→ Assignment
Of the lines listed below, return exactly those that run from the line containing "destruct (quiet_settled _" through the line containing "pose proof (close_reference_spec", both included.

[[ Given information, beginning ]]

Lemma chdir_good c p s : fs_inv ops s → good_call (Chdir c p) s.
Proof.
  intros Hi. unfold good_call, exec, fs_context_chdir. destruct c as [c|]; [|refused].
  destruct (preflight (Some c) p) as [e plan]. destruct (bool_decide (e ≠ FS_OK)) eqn:Ee.
  { apply bool_decide_eq_true in Ee. refused. }
  locked_call (λ r s', outcome (Chdir (Some c) p) (fst r) (directory_of (snd r)) (handle_of s) (handle_of s')).
  intros r s' _ Hi1 E. pose proof (resolve_add (Some c) plan (count (input plan)) FS_READ (set_busy true s) Hi1) as Hadd.
  pose proof (resolve_mounted (Some c) plan (count (input plan)) (set_busy true s)) as Hdir.
  destruct (resolve ops (Some c) plan _ _) as [[e1 l] s1] eqn:Er.
  assert (quiet ops (set_busy true s) s1) as Hq by (pose proof (resolve_quiet ops (Some c) plan (count (input plan)) (set_busy true s)) as Hq; by rewrite Er in Hq).
  destruct (quiet_settled _ _ Hi1 Hq) as [Hs1 Hh1].
  set (e2 := if bool_decide (e1 = FS_OK) && _ then FS_NOT_DIRECTORY else e1) in E.
  destruct (decide (e2 = FS_OK)) as [E2|E2].
  2: { rewrite bool_decide_eq_true_2 in E by done. injection E as <- <-. split; [done|]. by apply outcome_error. }
  rewrite bool_decide_eq_false_2 in E by (by intros []).
  assert (e1 = FS_OK ∧ node_kind (here l) = FS_DIRECTORY) as [-> Hkind].
  { unfold e2 in E2. destruct (decide (e1 = FS_OK)) as [->|He]; [|by rewrite bool_decide_eq_false_2 in E2].
    rewrite bool_decide_eq_true_2 in E2 by done. cbn in E2. destruct (Z.eqb_spec (node_kind (here l)) FS_DIRECTORY); [done|by cbn in E2]. }
  destruct (Hdir l s1 eq_refl) as (_ & _ & Hc). destruct (Hc c eq_refl) as [rc Hrc].
  destruct (new_reference ops l FS_READ s1) as [[e3 t] s2]. destruct Hadd as [Ha _]. rewrite Hkind in Ha.
  destruct (decide (e3 = FS_OK)) as [->|He3].
  2: { rewrite bool_decide_eq_true_2 in E by done. injection E as <- <-. split; [by eapply may_add_settled|].
       apply outcome_error; [done|]. by apply (may_add_fails _ _ _ _ _ Ha). }
  rewrite bool_decide_eq_false_2 in E by (by intros []). injection E as <- <-.
  pose proof (may_add_settled _ _ _ _ _ Ha) as (Hi2 & Hr2 & Hb2). pose proof (may_add_ok _ _ _ _ Ha) as Hadds.
  pose proof (close_reference_spec ops (directory_ c) s2 Hi2) as Hcl.
  destruct (close_reference ops (directory_ c) s2) as [e4 s4]. cbn [snd]. destruct Hcl as (Hi4 & _ & Hr4 & Hb4 & Hcl).
  split; [unfold settled; split_and!; congruence|]. unfold outcome. cbn [fst snd directory_of directory_]. rewrite decide_True by done.
  eexists _, (handle_of s2). split; [exact Hadds|].
  assert (is_Some (handle_of s2 (directory_ c))) as Hsome.
  { destruct Hadds as (_ & _ & Hu). rewrite Hu.
    destruct (decide (directory_ c = t)); [by eexists|]. rewrite (handle_found _ _ _ Hrc). by eexists. }
  destruct (handle_of s2 (directory_ c)) as [h|] eqn:Eh; [|by destruct Hsome]. destruct Hcl as [_ Hcl].
  split; [by rewrite Eh; eexists|]. exact Hcl.
Qed.

Lemma destroy_good c s : fs_inv ops s → good_call (Destroy c) s.
Proof.
  intros Hi. unfold good_call, exec, fs_context_destroy. destruct c as [c|]; [|refused].
  destruct (Z.eqb_spec (directory_ c) 0) as [Ec|Ec].
  - split; [by apply settled_refl|]. unfold outcome. rewrite decide_True, decide_True by done. done.
  - pose proof (close_good (directory_ c) s Hi) as H. unfold good_call, exec in H.
    destruct (fs_close ops (directory_ c) s) as [e s']. destruct H as [Hs Ho]. split; [done|].
    unfold outcome in *. destruct (decide (e = FS_OK)); [|done]. by rewrite decide_False.
Qed.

[[ Given information, end ]]

→ Exercise result
  destruct (quiet_settled _ _ Hi1 Hq) as [Hs1 Hh1].
  set (e2 := if bool_decide (e1 = FS_OK) && _ then FS_NOT_DIRECTORY else e1) in E.
  destruct (decide (e2 = FS_OK)) as [E2|E2].
  2: { rewrite bool_decide_eq_true_2 in E by done. injection E as <- <-. split; [done|]. by apply outcome_error. }
  rewrite bool_decide_eq_false_2 in E by (by intros []).
  assert (e1 = FS_OK ∧ node_kind (here l) = FS_DIRECTORY) as [-> Hkind].
  { unfold e2 in E2. destruct (decide (e1 = FS_OK)) as [->|He]; [|by rewrite bool_decide_eq_false_2 in E2].
    rewrite bool_decide_eq_true_2 in E2 by done. cbn in E2. destruct (Z.eqb_spec (node_kind (here l)) FS_DIRECTORY); [done|by cbn in E2]. }
  destruct (Hdir l s1 eq_refl) as (_ & _ & Hc). destruct (Hc c eq_refl) as [rc Hrc].
  destruct (new_reference ops l FS_READ s1) as [[e3 t] s2]. destruct Hadd as [Ha _]. rewrite Hkind in Ha.
  destruct (decide (e3 = FS_OK)) as [->|He3].
  2: { rewrite bool_decide_eq_true_2 in E by done. injection E as <- <-. split; [by eapply may_add_settled|].
       apply outcome_error; [done|]. by apply (may_add_fails _ _ _ _ _ Ha). }
  rewrite bool_decide_eq_false_2 in E by (by intros []). injection E as <- <-.
  pose proof (may_add_settled _ _ _ _ _ Ha) as (Hi2 & Hr2 & Hb2). pose proof (may_add_ok _ _ _ _ Ha) as Hadds.
  pose proof (close_reference_spec ops (directory_ c) s2 Hi2) as Hcl.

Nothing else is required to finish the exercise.